JÁ REINVENTARAM O JORNALISMO, RAPAZIADA, E A GENTE NEM VIU

Marco Antonio Barbosa
Telhado de Vidro
Published in
5 min readOct 18, 2017
Dica: é um placebo.

(…) A esperança era que a convergência das mídias sociais com o jornalismo criaria uma versão superior, ou híbrida, de ambos; uma rica rede povoada por informações uteis e atualizadas, que poderiam ser facilmente aumentadas, compartilhadas e comentadas por uma população altamente engajada. Em vez disso, os piores elementos de ambos os mundos se combinaram, manchando as imagens da antiga e da nova mídias.” (trecho de The Platform Press: How Silicon Valley reengineered journalism. Tradução minha.)

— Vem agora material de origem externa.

(* ===== verification/DiskManager.v ===== *)
(** * The manager over the durable store

    [DiskStore] implements the interface the manager is verified against, and
    every call the manager makes through it is a step of the store's own
    system: the store's guarantees hold while workers, enqueuers and the
    dispatch loop drive it. *)

From S2P Require Import Prelude WorkTypes Queue Retry Cache Manager DiskKeys DiskStore DiskSpec.
From S2P Require Import DiskBatch DiskPut DiskRefine DiskSystem DiskReady DiskTheorems.

Section manager.
Context {DC : DiskCodec} {DL : DiskCodecLaws}.

Definition errorOf {A} (r : result Error A) : option Error :=
  match r with Ok _ => None | Err e => Some e end.
#[export] Instance diskWork : DurableWork Disk := {|
  dw_Enqueue key d := let (r, d) := DiskStore.Enqueue d key in (errorOf r, d);
  dw_Acknowledge key token d := let (r, d) := DiskStore.Acknowledge d key token in (errorOf r, d);
  dw_DeferWork key token delay failure attempts d :=
    let (r, d) := DiskStore.DeferWork d key token delay failure attempts in (errorOf r, d);
  dw_WorkSchedule key d := DiskStore.WorkSchedule d key;
  dw_Ready limit d := DiskStore.Ready d limit;
|}.

(** What an effect does to the store: nothing, or one step of it, which is an
    acknowledgement only when the effect completes a key, under its lease. *)
Definition effectLabel (ks : kindState Disk) (eff : Effect) (lab : Label) : Prop :=
  match lab with
  | LAcknowledge key t => eff = EffComplete key ∧ t = lease ks key
  | LAcknowledgeRelated _ _ => False
  | LOther => True
  end.
Definition boundedDelay (eff : Effect) : Prop :=
  match eff with EffScheduleRequeue _ after => (after < 2 ^ 63)%Z | _ => True end.

Lemma applyEffect_step now wait eff (ks : kindState Disk) d h :
  k_disk ks = Some d → boundedDelay eff →
  ∃ d', k_disk (applyEffect now wait eff ks) = Some d' ∧
    (d' = d ∨ ∃ lab, effectLabel ks eff lab ∧ sys_step lab (mkSys d h) (mkSys d' h)).
Proof.
  intros Hd Hb. destruct eff as [key|item| |key|key after|key|key]; cbn [applyEffect].
  1,3,6,7: by exists d; split; [|left].
  - unfold quarantine. rewrite Hd. cbn [dw_DeferWork diskWork].
    destruct (DiskStore.DeferWork _ _ _ _ _ _) as [r d'] eqn:E. exists d'. split; [done|right].
    exists LOther. split; [done|]. eapply st_DeferWork; [|exact E]. lia.
  - unfold complete. rewrite Hd. cbn [dw_Acknowledge diskWork].
    destruct (DiskStore.Acknowledge _ _ _) as [r d'] eqn:E. exists d'. split; [done|right].
    exists (LAcknowledge key (lease ks key)). split; [done|]. by eapply st_Acknowledge.
  - unfold scheduleRequeue. rewrite Hd. cbn [dw_DeferWork diskWork].
    destruct (DiskStore.DeferWork _ _ _ _ _ _) as [r d'] eqn:E. exists d'. split; [done|right].
    exists LOther. split; [done|]. eapply st_DeferWork; [|exact E]. simpl in Hb. lia.
Qed.

(** A worker of the manager settles only the work it leased. Whatever
    effect of a dispatch reaches a store in its reachable states, the store
    stays reachable and still owes everything it owed, unless the effect
    completes a key whose lease is the very token the work is owed under: work
    enqueued again while the worker ran, under a newer token, survives its
    completion, its requeue and its quarantine. *)
Theorem effect_keeps_work now wait eff (ks : kindState Disk) d h o v :
  k_disk ks = Some d → reachable (mkSys d h) → boundedDelay eff → owedRow d o v →
  ∃ d', k_disk (applyEffect now wait eff ks) = Some d' ∧ reachable (mkSys d' h) ∧
    ((∃ v', owedRow d' o v') ∨
     ∃ key l t, eff = EffComplete key ∧ o = OWork l ∧ logical d key = Ok l ∧
       k_leases ks !! key = Some t ∧ v = diskNumber t).
Proof.
  intros Hd Hr Hb Hv. destruct (applyEffect_step now wait eff ks d h Hd Hb) as (d' & E & Hs).
  exists d'. split; [done|]. destruct Hs as [->|(lab & Hlab & Hs)]; [by eauto|].
  split; [by eapply reachable_step|]. destruct (reachable_Inv _ Hr) as [a Ha].
  destruct (step_preserves lab _ _ a Ha Hs) as (a' & Ha' & Hsv). pose proof (iv_repr _ _ Ha) as HR. simpl in HR.
  destruct (survives_rows lab d d' a a' o v HR (iv_repr _ _ Ha') Hsv Hv) as [?|Hack]; [by left|right].
  destruct lab as [key t|key t|], o as [l|l]; try done. destruct Hack as [Hl Ev]. destruct Hlab as [-> ->].
  exists key, l, (lease ks key). split_and!; [done..| |done]. unfold lease in *.
  destruct (k_leases ks !! key) as [t|]; [done|exfalso].
  destruct Hv as (g & Eg & Hv). rewrite (number_active _ a HR) in Eg. injection Eg as <-.
  apply (owed_row _ a HR (OWork l)) in Hv as (st & Est & ->).
  destruct (og_work _ _ _ (active_gen _ _ (rp_ok _ _ HR)) l st Est) as [_ [Ht _ _]].
  apply (token_row_inj d a HR) in Ev; [simpl in Ev; lia|done|by unfold isU64].
Qed.
End manager.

Se você (por vocação, influência externa, falta de alternativa ou azar) marcou “Jornalismo” como opção de carreira no vestibular, deve ter ouvido nos últimos anos alguma conversa parecida com as seguintes:

“Jornalistas, temos que nos reinventar.”

“Como reinventar o jornalismo?”

“Quer reinventar sua carreira no jornalismo? Pergunte-me como!”

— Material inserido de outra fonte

(* ===== verification/DiskExamples.v ===== *)
(** * Runs of the durable store

    A serialisation that satisfies the laws the store relies on, and concrete
    runs at which the store's theorems apply. *)

From S2P Require Import Prelude WorkTypes Queue Retry Cache Manager DiskKeys DiskStore DiskSpec.
From S2P Require Import DiskBatch DiskPut DiskRefine DiskSystem DiskReady DiskTheorems DiskManager.
From Stdlib Require Import Ascii.

(** ** A serialisation *)

(** Fields separated by bars; numbers and lists as the bits of their code. *)
Definition field {A} `{Countable A} (x : A) : string := bitText (encode x).
Definition unfield {A} `{Countable A} (v : string) : option A := bitRead v ≫= decode.
Lemma unfield_field {A} `{Countable A} (x : A) : unfield (field x) = Some x.
Proof. unfold unfield, field. rewrite bitRead_bitText. cbn [mbind option_bind]. apply decode_encode. Qed.
Lemma field_inj {A} `{Countable A} (x y : A) : field x = field y → x = y.
Proof. intros E. apply (inj Some). by rewrite <- !unfield_field, E. Qed.

Definition exMarshalSchedule (st : DiskSchedule) : string :=
  field (d_Token st) +:+ String "|" (field (d_Due st) +:+ String "|" (field (d_Priority st) +:+ String "|"
    (field (d_Attempts st) +:+ String "|" (field (d_QuarantinedAt st) +:+ String "|" (d_LastError st))))).
Definition exUnmarshalSchedule (v : string) : option DiskSchedule :=
  '(t, v) ← cut "|" v; '(d, v) ← cut "|" v; '(p, v) ← cut "|" v; '(n, v) ← cut "|" v; '(q, e) ← cut "|" v;
  t ← unfield t; d ← unfield d; p ← unfield p; n ← unfield n; q ← unfield q;
  Some (mkSchedule t d p n e q).
Lemma exUnmarshal_marshal st : exUnmarshalSchedule (exMarshalSchedule st) = Some st.
Proof.
  unfold exUnmarshalSchedule, exMarshalSchedule.
  do 5 (rewrite cut_app by apply bitText_chars; cbn [mbind option_bind]).
  do 5 (rewrite unfield_field; cbn [mbind option_bind]). by destruct st.
Qed.
(** An item needs reading back where it is stored only. *)
Definition exMarshalItem (it : DiskItem) : string :=
  Kind (i_Key it) +:+ String "|" (Namespace (i_Key it) +:+ String "|" (Name (i_Key it) +:+ String "|"
    (i_Version it +:+ String "|" (i_Value it +:+ String "|" (field (i_Indexes it)))))).
Definition exUnmarshalItem (v : string) : option DiskItem :=
  '(k, v) ← cut "|" v; '(ns, v) ← cut "|" v; '(n, v) ← cut "|" v; '(ver, v) ← cut "|" v; '(val, v) ← cut "|" v;
  ix ← unfield v; Some (mkItem (mkKey k ns n) ver val ix [] "").

#[export] Instance exCodec : DiskCodec := {|
  marshalItem := exMarshalItem;
  unmarshalItem := exUnmarshalItem;
  marshalSchedule := exMarshalSchedule;
  unmarshalSchedule _ := exUnmarshalSchedule;
  marshalFanout f := field (f_Generation f, f_After f);
  unmarshalFanout v := c ← unfield v; Some (mkFanout c.1 c.2);
  validJSON v := negb (bool_decide (v = ""));
  encodeIndex index := field index;
  decodeIndex v := unfield v;
  dumpSize ops := foldl (λ n op, n + match op with OpPut k v => len k + len v + 12 | OpDelete k => len k + 6 end)%Z 12%Z ops;
|}.
#[export] Instance exCodecLaws : DiskCodecLaws.
Proof.
  refine {| jsonText := id |}.
  - intros init st. cbn [unmarshalSchedule marshalSchedule exCodec]. rewrite exUnmarshal_marshal. by destruct st.
  - intros x y E. by apply field_inj in E.
  - intros index. cbn [encodeIndex exCodec]. unfold field. generalize (encode index). intros p. by induction p.
Defined.

(** ** A run

    The store of products is opened, works off its first snapshot and is given
    more work. Times are in nanoseconds. *)
Definition exNow : Z := 10 ^ 15.
Definition kP (n : string) : WorkItemKey := mkKey "Product" "shop" n.
Definition lP (n : string) : string := "shop" +:+ String NUL n.
Definition exItem (n version : string) : DiskItem := mkItem (kP n) version "{}" ["brand"] [] "".
Definition okOr {A} (r : result Error A) (x : A) : A := match r with Ok y => y | Err _ => x end.
Definition noDisk : Disk := mkDisk ∅ "" (mkCounts 0 0) 0 0 0 0 None [].
Definition openD : Disk := okOr (OpenDiskStore ∅ "Product" exNow) noDisk.
Definition afterLong {A} (o : option (result Error A * Disk)) : Disk :=
  match o with Some (_, s) => s | None => noDisk end.
(** A snapshot of two products, staged and published. *)
Definition begunD : Disk := afterLong (BeginSnapshot openD).
Definition stagedD : Disk := (PutSnapshotPage begunD 1 [exItem "tea" "1"; exItem "cup" "1"]).2.
Definition publishedD : Disk := afterLong (FinishSnapshot 1 "c1" stagedD).
(** One of them is done, the other is enqueued again. *)
Definition doneD : Disk := (Acknowledge publishedD (kP "tea") 1).2.
Definition againD : Disk := (DiskStore.Enqueue doneD (kP "cup")).2.

Example published_counts : Counts publishedD = mkCounts 2 0.
Proof. vm_compute. reflexivity. Qed.
Example again_ready :
  DiskStore.Ready againD 10 = Ok [mkWork (kP "cup") 3 (lP "cup")].
Proof. vm_compute. reflexivity. Qed.

Lemma exPage_storable : Forall storable [exItem "tea" "1"; exItem "cup" "1"].
Proof. repeat constructor; by vm_compute. Qed.

(** What a run of a long operation is, from its result alone. *)
Definition resultIs {A} (P : A → bool) (o : option (result Error A * Disk)) : bool :=
  match o with Some (Ok x, _) => P x | _ => false end.
Lemma resultIs_eq {A} (P : A → bool) o :
  resultIs P o = true → ∃ x, P x = true ∧ o = Some (Ok x, afterLong o).
Proof. destruct o as [[[x|] s]|]; simpl; try done. eauto. Qed.
Definition opens (r : result Error Disk) : bool := match r with Ok _ => true | Err _ => false end.
Lemma opens_eq r x : opens r = true → r = Ok (okOr r x).
Proof. by destruct r. Qed.

Lemma open_reachable : reachable (mkSys openD None).
Proof.
  exists "Product", exNow, openD. split; [by vm_compute|]. split; [|apply rtc_refl].
  apply opens_eq. vm_compute. reflexivity.
Qed.
Lemma staged_reachable : reachable (mkSys stagedD (Some 1%Z)).
Proof.
  eapply (reachable_step LOther (mkSys begunD (Some 1%Z))).
  - eapply (reachable_step LOther); [exact open_reachable|].
    destruct (resultIs_eq (Z.eqb 1) (BeginSnapshot openD)) as (g & <-%Z.eqb_eq & E); [vm_compute; reflexivity|].
    apply (st_BeginSnapshot openD None (Ok 1%Z) begunD E).
  - eapply (st_PutSnapshotPage begunD 1 _ _ stagedD exPage_storable). apply surjective_pairing.
Qed.
Lemma published_reachable : reachable (mkSys publishedD None).
Proof.
  eapply (reachable_step LOther); [exact staged_reachable|].
  destruct (resultIs_eq (λ _, true) (FinishSnapshot 1 "c1" stagedD)) as (x & _ & E); [vm_compute; reflexivity|].
  exact (st_FinishSnapshot stagedD 1 "c1" (Ok x) publishedD E).
Qed.
Lemma ack_step : sys_step (LAcknowledge (kP "tea") 1) (mkSys publishedD None) (mkSys doneD None).
Proof. eapply (st_Acknowledge publishedD None (kP "tea") 1). apply surjective_pairing. Qed.
Lemma again_reachable : reachable (mkSys againD None).
Proof.
  eapply (reachable_step LOther (mkSys doneD None)).
  - eapply reachable_step; [exact published_reachable|exact ack_step].
  - eapply (st_Enqueue doneD None (kP "cup")). apply surjective_pairing.
Qed.

(** ** The theorems at these runs *)

(** Acknowledging one product keeps the other. *)
Lemma work_survives_witness :
  owedRow publishedD (OWork (lP "cup")) (diskNumber 2) ∧
  ((∃ v', owedRow doneD (OWork (lP "cup")) v') ∨
   acknowledges publishedD (LAcknowledge (kP "tea") 1) (OWork (lP "cup")) (diskNumber 2)).
Proof.
  assert (owedRow publishedD (OWork (lP "cup")) (diskNumber 2)) as Ho.
  { exists 1%Z. split; vm_compute; reflexivity. }
  split; [exact Ho|].
  apply (work_survives (LAcknowledge (kP "tea") 1) (mkSys publishedD None) (mkSys doneD None)).
  - exact published_reachable.
  - exact ack_step.
  - exact Ho.
Defined.


Lemma Ready_exact_witness :
  ∃ a, Repr againD a ∧ ∃ works, DiskStore.Ready againD 10 = Ok works ∧
    (Z.of_nat (length works) ≤ 10)%Z ∧ Forall (offered againD a) works.
Proof.
  destruct (reachable_Inv _ again_reachable) as [a Ha]. exists a. split; [exact (iv_repr _ _ Ha)|].
  destruct (Ready_exact againD a (iv_repr _ _ Ha) 10) as (works & E & Hl & Ho & _).
  - vm_compute. reflexivity.
  - vm_compute. reflexivity.
  - split; vm_compute; discriminate.
  - exists works. exact (conj E (conj Hl Ho)).
Defined.

Lemma snapshot_published_witness :
  ∃ a, Inv (mkSys stagedD (Some 1%Z)) a ∧
    ∃ r s' a', FinishSnapshot 1 "c1" stagedD = Some (r, s') ∧ Inv (mkSys s' None) a'.
Proof.
  destruct (reachable_Inv _ staged_reachable) as [a Ha]. exists a. split; [exact Ha|].
  destruct (snapshot_published stagedD 1 a "c1" Ha) as (r & s' & a' & E & Hi & _).
  exists r, s', a'. exact (conj E Hi).
Defined.

(** A worker that leased the product before it was enqueued again does not
    settle the newer work. *)
Definition exKind : kindState Disk :=
  mkKS reg1 Queue.New NewQuarantineStore 0 0 {[kP "cup" := 2%Z]} false false (Some againD) [] [].
Lemma effect_keeps_work_witness :
  ∃ d', k_disk (applyEffect 0 true (EffComplete (kP "cup")) exKind) = Some d' ∧ reachable (mkSys d' None) ∧
    ((∃ v', owedRow d' (OWork (lP "cup")) v') ∨
     ∃ key l t, EffComplete (kP "cup") = EffComplete key ∧ OWork (lP "cup") = OWork l ∧
       logical againD key = Ok l ∧ k_leases exKind !! key = Some t ∧ diskNumber 3 = diskNumber t).
Proof.
  apply (effect_keeps_work 0 true (EffComplete (kP "cup")) exKind againD None (OWork (lP "cup")) (diskNumber 3)).
  - reflexivity.
  - exact again_reachable.
  - exact I.
  - exists 1%Z. split; vm_compute; reflexivity.
Defined.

O desânimo é grande, as promessas são muitas, as picaretagens variadas. O fato é que, muito à revelia dos jornalistas, o ofício já foi reinventado. E não foi por algum esquema Herbalife. Passei alguns dias há pouco deglutindo o ajumentado estudo The Platform Press: How Silicon Valley reengineered journalism, editado em março último pelo Tow Center for Digital Journalism da universidade Columbia (EUA). Essa galera está na vanguarda da análise sobre os rumos do jornalismo na era digital. Volta e meia, eles soltam tijolaços como o que acabei de ler: 170 mil caracteres a respeito da influência das plataformas de redes sociais no modo como se produz e se consome jornalismo em 2017.

(Parêntese: Facebook, Twitter, Instagram etc. não são redes sociais, e sim plataformas digitais para as mesmas redes. A rede em si é o conjunto de relacionamentos entre as pessoas e, mais recentemente, entre pessoas, marcas, empresas, organizações etc.).

Organograma da estratégia digital da CNN. No centro, a distribuição de conteúdo em apps, mobile e na web; depois, as diversas plataformas que a emissora usa para distribuir vídeos, promover engajamento e marcar posição em canais inovadores/experimentais.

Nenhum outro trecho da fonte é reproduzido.